Below are entries; output exactly the lines from the one with "[] w 0%nat /\" to the one with "refine (proj1 (proj2", both included, and nothing else.

## Provided records
<<<<

Lemma mutation_commits_and_persists_witness :
  let w := Sample.world Sample.twoRows in
  let began := {| Sample.table := Sample.twoRows; Sample.snapshot := Some Sample.twoRows |} in
  let statement := updateStatement "t" Sample.firstRowId [("name", JString "z")] in
  let committed :=
    {| Sample.table := (Sample.twoRows ++ [[("id", JString "z"); ("name", JNumber 1)]])%list;
       Sample.snapshot := None |} in
  getDatabase Sample.manager None = Returned 0%nat /\
  getDatabaseInfo Sample.manager None = Returned 0%nat /\
  Sample.exec "BEGIN TRANSACTION;" (w_db w 0%nat) = (None, began) /\
  accepted (E := Sample.engine) began statement committed [] w 0%nat /\
  persisted (E := Sample.engine) (B := Sample.blobStore) 0%nat 0%nat statement committed [] w
    (updateRow Sample.manager "t" Sample.firstRowId [("name", JString "z")] None w).
Proof.
  intros w began statement committed.
  assert (Haccepted : accepted (E := Sample.engine) began statement committed [] w 0%nat).
  { eexists. repeat split; reflexivity. }
  split; [reflexivity | split; [reflexivity | split; [reflexivity | split]]];
    [exact Haccepted | ].
  refine (proj1 (proj2 (mutation_commits_and_persists (E := Sample.engine)
                          Sample.manager None 0%nat 0%nat w began
                          eq_refl eq_refl eq_refl))
            "t" Sample.firstRowId [("name", JString "z")] committed [] _ _ Haccepted);
    discriminate.
Defined.

Lemma failed_persistence_keeps_commit_witness :
  let w := Scenario.worldWithFullStore Sample.twoRows in
  let began := {| Sample.table := Sample.twoRows; Sample.snapshot := Some Sample.twoRows |} in
  let statement := deleteStatement "t" Sample.firstRowId in
  let committed :=
    {| Sample.table := (Sample.twoRows ++ [[("id", JNumber 1)]])%list;
       Sample.snapshot := None |} in
  let e := "Failed to store database: QuotaExceededError" in
  getDatabase Sample.manager None = Returned 0%nat /\
  getDatabaseInfo Sample.manager None = Returned 0%nat /\
  Sample.exec "BEGIN TRANSACTION;" (w_db w 0%nat) = (None, began) /\
  committedThenFailed (E := Sample.engine) (B := Scenario.fullStore)
    began statement committed e w 0%nat /\
  committedUnpersisted (E := Sample.engine) (B := Scenario.fullStore) 0%nat 0%nat statement e w
    (deleteRow Sample.manager "t" Sample.firstRowId None w) /\
  Sample.table (w_db (snd (deleteRow Sample.manager "t" Sample.firstRowId None w)) 0%nat)
  = Sample.table committed.
Proof.
  intros w began statement committed e.
  assert (Hfailed : committedThenFailed (E := Sample.engine) (B := Scenario.fullStore)
                      began statement committed e w 0%nat).
  { eexists. split; [reflexivity | split; [reflexivity | right]].
    exists [], "QuotaExceededError". repeat split; reflexivity. }
  split; [reflexivity | split; [reflexivity | split; [reflexivity | split]]];
    [exact Hfailed | ].
  assert (Hclause : clause (buildWhereClause Sample.firstRowId) <> "") by discriminate.
  destruct (proj2 (proj2 (failed_persistence_keeps_commit (E := Sample.engine)
                            (B := Scenario.fullStore)
                            Sample.table Sample.snapshot sample_transactional
                            Sample.manager None 0%nat 0%nat w began
                            eq_refl eq_refl eq_refl))
              "t" Sample.firstRowId committed e Hclause Hfailed) as [Hun Hkept].
  split; [exact Hun | exact (Hkept eq_refl)].
Defined.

>>>>

## Answer to this exercise
  accepted (E := Sample.engine) began statement committed [] w 0%nat /\
  persisted (E := Sample.engine) (B := Sample.blobStore) 0%nat 0%nat statement committed [] w
    (updateRow Sample.manager "t" Sample.firstRowId [("name", JString "z")] None w).
Proof.
  intros w began statement committed.
  assert (Haccepted : accepted (E := Sample.engine) began statement committed [] w 0%nat).
  { eexists. repeat split; reflexivity. }
  split; [reflexivity | split; [reflexivity | split; [reflexivity | split]]];
    [exact Haccepted | ].
  refine (proj1 (proj2 (mutation_commits_and_persists (E := Sample.engine)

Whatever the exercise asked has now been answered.